Today Mexico is the fourth largest source of U.S. oil imports. With increased production, it may climb to rank as America’s third-largest foreign source of oil by 2026. Canada is America’s largest source of foreign oil.
Mexico’s production will surge by some 38% in barrel-per-day terms by the end of the decade, according to a report from the International Energy Agency, an independent organization of 29 oil-importing nations. The report comes just weeks before a new round of bidding for exploratory drilling rights in Mexico on December 5th.
The oil boom is expected to mean increased business opportunities for American firms and will help the United States reduce its dependence on importing oil from outside North and South America.
While Mexico’s oil production is projected to fall from roughly 2.1 million barrels per day today to fewer than 2 million barrels per day by 2020, according to the IEA’s Mexico Energy Outlook 2016, oil production is then projected to climb sharply. The report projects Mexico will produce 3.4 million barrels per day by 2040.
The boom will be driven by the exploration of new deep-water oil fields in the Gulf of Mexico and the application of enhanced oil recovery techniques in existing fields. Traditionally, the state-run oil company Petróleos Mexicanos (more commonly known as Pemex) has been slow to make capital investments in new technologies, but that is changing as more foreign firms enter the field.

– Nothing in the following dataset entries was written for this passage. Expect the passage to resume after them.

(** *** [resume] on a persisted list *)

(** What [resume] returns for a list whose document is in the directory:
    the first lookup decides the target whenever it finds a task, whatever
    the status of that task. *)
Lemma resume_persisted (f : factories) (m : TaskManager) (tl : TaskList.t) :
  valid_task_list tl →
  given (Some (TaskList.id tl)) = Some (TaskList.id tl) →
  tasks_dir m !! TaskList.id tl = Some (Document (model_dump tl)) →
  ∃ bundle,
    resume f m (Some (TaskList.id tl)) = Ok (set_current (Some tl) m, Resumed bundle) ∧
    task_list bundle = tl ∧
    resume_task bundle =
      match given (TaskList.last_active_task_id tl) ≫= _get_task (Some tl) with
      | Some (_, task) => Some task
      | None => first_in_progress tl
      end.
Proof using fromisoformat_isoformat.
  intros Hvalid Hid Hfile. unfold resume, resume_list, load. rewrite Hid, Hfile.
  pose proof (parse_dump_task_list f tl Hvalid) as Hparse.
  destruct (model_dump tl) as [| | | | |data]; try (by destruct Hparse).
  rewrite Hparse. simpl. unfold first_in_progress.
  destruct (given (TaskList.last_active_task_id tl)) as [last|]; simpl.
  - destruct (list_find _ (TaskList.tasks tl)) as [[i task]|]; simpl.
    + eexists. split; [reflexivity|]. done.
    + destruct (list_find _ (TaskList.tasks tl)) as [[i task]|];
        eexists; (split; [reflexivity|]); done.
  - destruct (list_find _ (TaskList.tasks tl)) as [[i task]|];
      eexists; (split; [reflexivity|]); done.
Qed.

(** Where the code and the specification agree: the last active task is
    in progress, or [last_active_task_id] names no task of the list. *)
Lemma resume_target_agrees (f : factories) (m : TaskManager) (tl : TaskList.t) :
  valid_task_list tl →
  given (Some (TaskList.id tl)) = Some (TaskList.id tl) →
  tasks_dir m !! TaskList.id tl = Some (Document (model_dump tl)) →
  given (TaskList.last_active_task_id tl) = TaskList.last_active_task_id tl →
  (∀ i task, TaskList.last_active_task_id tl ≫= _get_task (Some tl) = Some (i, task) →
             Task.status task = TaskStatus.IN_PROGRESS) →
  ∃ bundle,
    resume f m (Some (TaskList.id tl)) = Ok (set_current (Some tl) m, Resumed bundle) ∧
    resume_task bundle = resume_target_spec tl.
Proof using fromisoformat_isoformat.
  intros Hvalid Hid Hfile Hgiven Hstatus.
  destruct (resume_persisted f m tl Hvalid Hid Hfile) as (bundle & Hrun & _ & Htarget).
  exists bundle. split; [done|]. rewrite Htarget, Hgiven. unfold resume_target_spec.
  destruct (TaskList.last_active_task_id tl ≫= _get_task (Some tl))
    as [[i task]|] eqn:Hlast; [|done].
  by rewrite decide_True by eauto.
Qed.
End RoundTrip.

(** ** Further properties of the engine *)

(** *** What every call keeps *)

Lemma kept_refl (task : Task.t) : kept task task.
Proof. by split. Qed.

Lemma kept_trans (a b c : Task.t) : kept a b → kept b c → kept a c.
Proof.
  intros [Hs1 Hv1] [Hs2 Hv2]. split; [congruence|auto].
Qed.

Lemma kept_unblocked (tl : TaskList.t) (task : Task.t) : kept task (unblocked tl task).
Proof. unfold unblocked. case_decide; [|apply kept_refl]. by split. Qed.

Lemma valid_task_at_progress (t : datetime) (p : Z) (task : Task.t) :
  TaskCheckpoint.valid_progress p = true →
  valid_task (Task.set_checkpoint (Some (TaskCheckpoint.at_progress t p)) task).
Proof. intros Hp c [= <-]. exact Hp. Qed.

(** A call that finds its task saves a list that differs from the current
    one in the task, in the tasks the scan unblocks and in
    [last_active_task_id]; a call that does not find it changes nothing. *)
Lemma step_saves (m m' : TaskManager) (o : op) (tl : TaskList.t) :
  step m o = Ok m' →
  _current_task_list m = Some tl →
  match _get_task (Some tl) (op_task_id o) with
  | None => m' = m
  | Some (i, task) =>
      ∃ m1 tl1,
        m' = save_current m1 tl1 ∧
        tasks_dir m1 = tasks_dir m ∧
        list_static_fields tl1 = list_static_fields tl ∧
        Forall2 kept (TaskList.tasks tl) (TaskList.tasks tl1)
  end.
Proof.
  intros Hstep Hcur.
  destruct (_get_task (Some tl) (op_task_id o)) as [[i task]|] eqn:Hget.
  - pose proof Hget as Hfound. apply _get_task_Some in Hfound.
    destruct Hfound as (Hi & Hid & _).
    destruct o as [task_id|task_id p item n total context notes|task_id output
                  |task_id error retry]; simpl in Hstep; cbn [op_task_id] in Hget.
    + destruct (decide (_get_blocking_dependencies (Some tl) task = [])) as [He|Hne].
      * destruct (start_task_started m tl task_id i task Hcur Hget He)
          as (m1 & task' & -> & _ & Hdir & Hrun).
        rewrite Hrun in Hstep. injection Hstep as <-.
        eexists m1, _. split; [done|]. split; [done|]. split; [done|]. simpl.
        apply (Forall2_replace _ _ _ task); [apply kept_refl|done|].
        split; [done|]. intros _. by apply valid_task_at_progress.
      * rewrite (start_task_blocked m tl task_id i task Hcur Hget Hne) in Hstep.
        injection Hstep as <-.
        eexists m, _. split; [done|]. split; [done|]. split; [done|]. simpl.
        apply (Forall2_replace _ _ _ task); [apply kept_refl|done|]. by split.
    + unfold update_checkpoint in Hstep. rewrite Hcur, Hget in Hstep.
      destruct (TaskCheckpoint.valid_progress p) eqn:Hp; [|done].
      simpl in Hstep. injection Hstep as <-.
      eexists _, _. split; [done|]. split; [done|]. split; [done|]. simpl.
      apply (Forall2_replace _ _ _ task); [apply kept_refl|done|].
      split; [done|]. intros _ c [= <-]. exact Hp.
    + unfold complete_task in Hstep. rewrite Hcur, Hget in Hstep.
      simpl in Hstep. injection Hstep as <-.
      eexists _, _. split; [done|]. split; [done|].
      rewrite _update_blocked_tasks_map. split; [done|]. simpl.
      apply Forall2_fmap_r.
      apply (Forall2_replace (λ x y, kept x (unblocked _ y)) _ _ task);
        [intros; apply kept_unblocked|done|].
      eapply kept_trans; [|apply kept_unblocked].
      split; [by destruct (Task.started_at task)|].
      intros _. by apply valid_task_at_progress.
    + unfold fail_task in Hstep. rewrite Hcur, Hget in Hstep.
      simpl in Hstep. injection Hstep as <-.
      eexists _, _. split; [done|]. split; [done|]. split; [done|]. simpl.
      apply (Forall2_replace _ _ _ task); [apply kept_refl|done|].
      by destruct (retry && _).
  - destruct o; simpl in Hstep; cbn [op_task_id] in Hget.
    + unfold start_task in Hstep. rewrite Hcur, Hget in Hstep. by injection Hstep as <-.
    + unfold update_checkpoint in Hstep. rewrite Hcur, Hget in Hstep.
      by injection Hstep as <-.
    + unfold complete_task in Hstep. rewrite Hcur, Hget in Hstep.
      by injection Hstep as <-.
    + unfold fail_task in Hstep. rewrite Hcur, Hget in Hstep. by injection Hstep as <-.
Qed.

Lemma persisted_save_current (m : TaskManager) (tl : TaskList.t) :
  persisted (save_current m tl) (TaskList.set_updated_at (clock (ticks m)) tl).
Proof.
  split; [apply save_current_list|].
  rewrite save_current_dir. simpl. apply lookup_insert_eq.
Qed.

Lemma run_keeps (ops : list op) (m : TaskManager) (tl : TaskList.t) :
  _current_task_list m = Some tl →
  ∃ tl', _current_task_list (run m ops) = Some tl' ∧
         list_static_fields tl' = list_static_fields tl ∧
         Forall2 kept (TaskList.tasks tl) (TaskList.tasks tl') ∧
         (persisted m tl → persisted (run m ops) tl').
Proof.
  revert m tl. induction ops as [|o ops IH]; intros m tl Hcur.
  - exists tl. split; [done|]. split; [done|]. split; [|done].
    apply Forall_Forall2_diag, Forall_forall. intros. apply kept_refl.
  - change (run m (o :: ops)) with (run (step_or_stay m o) ops). unfold step_or_stay.
    destruct (step m o) as [m'|e] eqn:Hstep; [|by apply IH].
    pose proof (step_saves m m' o tl Hstep Hcur) as Hshape.
    destruct (_get_task (Some tl) (op_task_id o)) as [[i task]|]; [|subst m'; by apply IH].
    destruct Hshape as (m1 & tl1 & -> & Hdir & Hstatic & Hkept).
    destruct (IH (save_current m1 tl1) _ (save_current_list m1 tl1))
      as (tl' & Hcur' & Hstatic' & Hkept' & Hpers').
    exists tl'. split; [done|]. split; [by rewrite Hstatic'|].
    split; [|intros _; apply Hpers', persisted_save_current].
    eapply Forall2_trans; [|exact Hkept|exact Hkept']. apply kept_trans.
Qed.

(** The engine never edits the structure of a list: whatever calls are
    made, the list keeps its identity, and every task keeps its place, its
    id, its texts, its dependencies and its retry limit. *)
Theorem run_keeps_structure (m : TaskManager) (tl : TaskList.t) (ops : list op) :
  _current_task_list m = Some tl →
  ∃ tl', _current_task_list (run m ops) = Some tl' ∧
    list_static_fields tl' = list_static_fields tl ∧
    length (TaskList.tasks tl') = length (TaskList.tasks tl) ∧
    ∀ j before, TaskList.tasks tl !! j = Some before →
      ∃ after, TaskList.tasks tl' !! j = Some after ∧
               static_fields after = static_fields before.
Proof.
  intros Hcur. destruct (run_keeps ops m tl Hcur) as (tl' & Hcur' & Hstatic & Hkept & _).
  exists tl'. split; [done|]. split; [done|].
  split; [symmetry; by eapply Forall2_length|].
  intros j before Hj.
  destruct (Forall2_lookup_l _ _ _ _ _ Hkept Hj) as (after & Hj' & Hs & _). eauto.
Qed.

(** Every checkpoint the engine stores keeps the bounds of the schema:
    from a list whose checkpoints are within [0, 100], no sequence of
    calls reaches one that is not. *)
Theorem run_keeps_progress_bounds (m : TaskManager) (tl : TaskList.t) (ops : list op) :
  _current_task_list m = Some tl →
  valid_task_list tl →
  ∃ tl', _current_task_list (run m ops) = Some tl' ∧
    ∀ task c, task ∈ TaskList.tasks tl' → Task.checkpoint task = Some c →
      (0 ≤ TaskCheckpoint.progress_pct c ≤ 100)%Z.
Proof.
  intros Hcur Hvalid.
  destruct (run_keeps ops m tl Hcur) as (tl' & Hcur' & _ & Hkept & _).
  exists tl'. split; [done|]. intros task c Hin Hc.
  apply list_elem_of_lookup in Hin as [j Hj].
  destruct (Forall2_lookup_r _ _ _ _ _ Hkept Hj) as (before & Hj0 & _ & Hv).
  assert (Hb : valid_task before).
  { unfold valid_task_list in Hvalid. rewrite Forall_forall in Hvalid.
    apply Hvalid. by eapply list_elem_of_lookup_2. }
  specialize (Hv Hb c Hc). unfold TaskCheckpoint.valid_progress in Hv.
  apply andb_true_iff in Hv as [H0 H100]. lia.
Qed.

(** *** Calls on one task *)

(** A call that names no task of the loaded list returns [None] and does
    nothing: no field changes, nothing is written and the clock is not
    read.  [update_checkpoint] returns before it builds the checkpoint, so
    that even a progress outside [0, 100] goes unreported. *)
Theorem unknown_task_is_ignored (m : TaskManager) (tl : TaskList.t) (task_id : string)
    (p : Z) (item : option string) (n total : Z) (context output : option dict)
    (notes : option string) (error : string) (retry : bool) :
  _current_task_list m = Some tl →
  (∀ task, task ∈ TaskList.tasks tl → Task.id task ≠ task_id) →
  start_task m task_id = Ok (m, None) ∧
  update_checkpoint m task_id p item n total context notes = Ok m ∧
  complete_task m task_id output = Ok (m, None) ∧
  fail_task m task_id error retry = Ok (m, None).
Proof.
  intros Hcur Hnone. apply _get_task_None in Hnone.
  unfold start_task, update_checkpoint, complete_task, fail_task.
  by rewrite Hcur, Hnone.
Qed.

(** [start_task] on a task without an incomplete dependency, whatever its
    status was: the task goes to in progress, [started_at] is the clock,
    the checkpoint is replaced by a new one at 0 (an earlier checkpoint is
    lost), and the results of earlier calls stay; the list records the task
    as the last active one, no other task changes, and the list is saved. *)
Theorem start_task_started_frame (m : TaskManager) (tl : TaskList.t) (task_id : string)
    (i : nat) (task : Task.t) :
  _current_task_list m = Some tl →
  _get_task (Some tl) task_id = Some (i, task) →
  ¬ has_incomplete_dependency tl task →
  ∃ m' tl' task',
    start_task m task_id = Ok (m', Some task') ∧
    _current_task_list m' = Some tl' ∧
    TaskList.tasks tl' = <[i := task']> (TaskList.tasks tl) ∧
    TaskList.last_active_task_id tl' = Some task_id ∧
    TaskList.updated_at tl' = clock (S (S (ticks m))) ∧
    Task.status task' = TaskStatus.IN_PROGRESS ∧
    Task.started_at task' = Some (clock (ticks m)) ∧
    Task.checkpoint task'
    = Some (TaskCheckpoint.at_progress (clock (S (ticks m))) 0) ∧
    Task.completed_at task' = Task.completed_at task ∧
    Task.actual_minutes task' = Task.actual_minutes task ∧
    Task.output task' = Task.output task ∧
    Task.error task' = Task.error task ∧
    Task.retry_count task' = Task.retry_count task ∧
    static_fields task' = static_fields task ∧
    tasks_dir m' !! TaskList.id tl = Some (Document (model_dump tl')).
Proof.
  intros Hcur Hget Hdeps. apply blocking_empty in Hdeps.
  destruct (start_task_started m tl task_id i task Hcur Hget Hdeps)
    as (m1 & task' & -> & Hticks & Hdir & Hrun).
  eexists _, _, _. split; [exact Hrun|].
  split; [apply save_current_list|]. rewrite save_current_dir, Hticks. simpl.
  repeat (split; [reflexivity|]). apply lookup_insert_eq.
Qed.


(** *** Ready tasks and the unblocking scan *)

Lemma _get_task_unique (tl : TaskList.t) (task : Task.t) :
  NoDup (Task.id <$> TaskList.tasks tl) →
  task ∈ TaskList.tasks tl →
  ∃ i, _get_task (Some tl) (Task.id task) = Some (i, task).
Proof.
  intros Hnodup Hin. apply list_elem_of_lookup in Hin as [i Hi].
  exists i. apply _get_task_Some. split; [done|]. split; [done|].
  intros j other Hj Hlt Heq.
  assert (j = i); [|lia].
  eapply NoDup_lookup; [exact Hnodup| |];
    rewrite list_lookup_fmap; [by rewrite Hj|by rewrite Hi, Heq].
Qed.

New drilling opportunities will also boost oil output. “The southern half of the Gulf of Mexico is a tremendous opportunity because until now the region has been under-explored,” said Tim Samples, an analyst of the Mexican energy industry at the University of Georgia in Athens. Pemex has drilled only 45 exploratory wells on the Mexican side of the Gulf of Mexico. Meanwhile, on the American side, more than 1,200 wells have been drilled in the deep water portions of the Gulf of Mexico.
The increase in production will be partly due to the liberalization of the Mexican oil sector. Reforms adopted in 2014 allowed for the first foreign-direct investment in the oil sector since Mexico nationalized it in 1938.

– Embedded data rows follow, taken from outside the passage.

(** The lines the scraper prints; the text of a caught exception is left
    out. *)
Inductive message : Type :=
  | HttpErrorAt (offset : nat)
  | JsonErrorAt (offset : nat)
  | StartingFetch
  | FetchingPage (offset : nat)
  | FailedFetch (offset : nat)
  | NoMoreItems
  | Fetched (count total : nat)
  | ReachedLastPage
  | TotalScraped (count : nat)
  | NoDataToSave
  | DataSaved (path : string)
  | TotalColumns (count : nat)
  | TotalRows (count : nat).

(** [players_data] is the attribute of the scraper object; the other fields
    record what the run did to the outside: lines printed, requests issued
    as (offset, limit), pauses taken, and what has been written, under the
    path each file was opened with: a list of records of fields as handed to
    [csv.writer].  Opening a file for writing and printing a line are taken
    to succeed. *)
Record state : Type := {
  players_data : list (gmap string pyval);
  stdout : list message;
  requests : list (nat * nat);
  sleeps : nat;
  files : gmap string (list (list pyval))
}.

(** [EAFCPlayerScraper()], with [fs] written before. *)
Definition init (fs : gmap string (list (list pyval))) : state :=
  {| players_data := []; stdout := []; requests := []; sleeps := 0; files := fs |}.

(** Computations that read and update the state and may raise. *)
Definition M (A : Type) : Type := state → result A * state.

#[global] Instance M_ret : MRet M := λ A a st, (Ok a, st).
#[global] Instance M_bind : MBind M := λ A B f m st,
  match m st with
  | (Ok a, st') => f a st'
  | (Raise e, st') => (Raise e, st')
  end.

Definition lift {A} (r : result A) : M A := λ st, (r, st).

Definition print (m : message) : M unit := λ st,
  (Ok (), {| players_data := players_data st; stdout := stdout st ++ [m];
             requests := requests st; sleeps := sleeps st; files := files st |}).

Definition append_player (r : gmap string pyval) : M unit := λ st,
  (Ok (), {| players_data := players_data st ++ [r]; stdout := stdout st;
             requests := requests st; sleeps := sleeps st; files := files st |}).

Definition sleep : M unit := λ st,
  (Ok (), {| players_data := players_data st; stdout := stdout st;
             requests := requests st; sleeps := S (sleeps st); files := files st |}).

Definition get_players : M (list (gmap string pyval)) := λ st, (Ok (players_data st), st).

Definition with_file (filename : string)
    (f : option (list (list pyval)) → option (list (list pyval))) : M unit := λ st,
  (Ok (), {| players_data := players_data st; stdout := stdout st;
             requests := requests st; sleeps := sleeps st;
             files := partial_alter f filename (files st) |}).

(** [for x in xs: body(x)] *)
Fixpoint for_each {A} (xs : list A) (body : A → M unit) : M unit :=
  match xs with
  | [] => mret ()
  | x :: xs' => body x ;; for_each xs' body
  end.

Section fetcher.
(** The upstream service: the answer to a GET at an offset and limit. *)
Variable client : nat → nat → http_outcome.

Definition http_get (offset limit : nat) : M http_outcome := λ st,
  (Ok (client offset limit),
   {| players_data := players_data st; stdout := stdout st;
      requests := requests st ++ [(offset, limit)]; sleeps := sleeps st;
      files := files st |}).

(** [response.raise_for_status()] passes 2xx only. *)
Definition is_success (status : nat) : bool :=
  (200 <=? status)%nat && (status <=? 299)%nat.

Definition fetch_page (offset limit : nat) : M pyval :=
  response ← http_get offset limit;
  match response with
  | TransportError => print (HttpErrorAt offset) ;; mret PyNone
  | Response status body =>
      if is_success status then
        match body with
        | Some data => mret data
        | None => print (JsonErrorAt offset) ;; mret PyNone
        end
      else print (HttpErrorAt offset) ;; mret PyNone
  | Undecodable status e =>
      (* only httpx.HTTPError and json.JSONDecodeError are caught *)
      if is_success status then lift (Raise e)
      else print (HttpErrorAt offset) ;; mret PyNone
  end.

“What happened with Pemex is the story of other national oil companies, the easy-to-get oil is running low. Pemex is not as good at shallow-water or deep-water projects, ” as it is at land-based drilling operations, said Samples. “Pemex realizes foreign companies can bring expertise to these projects and to others that are technologically challenging.”
Several U.S. firms are expected to benefit from increase in Mexican oil production. McDermott International, an engineering and construction company that specializes in large oil and gas projects has worked with Pemex on several of its offshore projects.
McDermott International, working for Pemex, is set to finish the Abkatun-A2 platform, the company’s largest and costliest Pemex-related project so far. The massive platform will be deployed to Mexico’s Bay of Campeche in 124-feet of salt water when complete.
“We see Mexico as a growth area for our company,”said Edmund Memi, a spokesperson for McDermott International. “The opening of the Mexican offshore market to new operators provides an opportunity to build on a solid foundation provided by our market leading yard in Altamira.”
President-elect Donald Trump vowed during his campaign to cut America’s dependence on foreign oil. Currently, Canada and Saudi Arabia are the largest sources of American oil imports followed by Colombia, according to U.S. Energy Information Agency. Increased Mexican production could help wean America from its dependence on Saudi oil.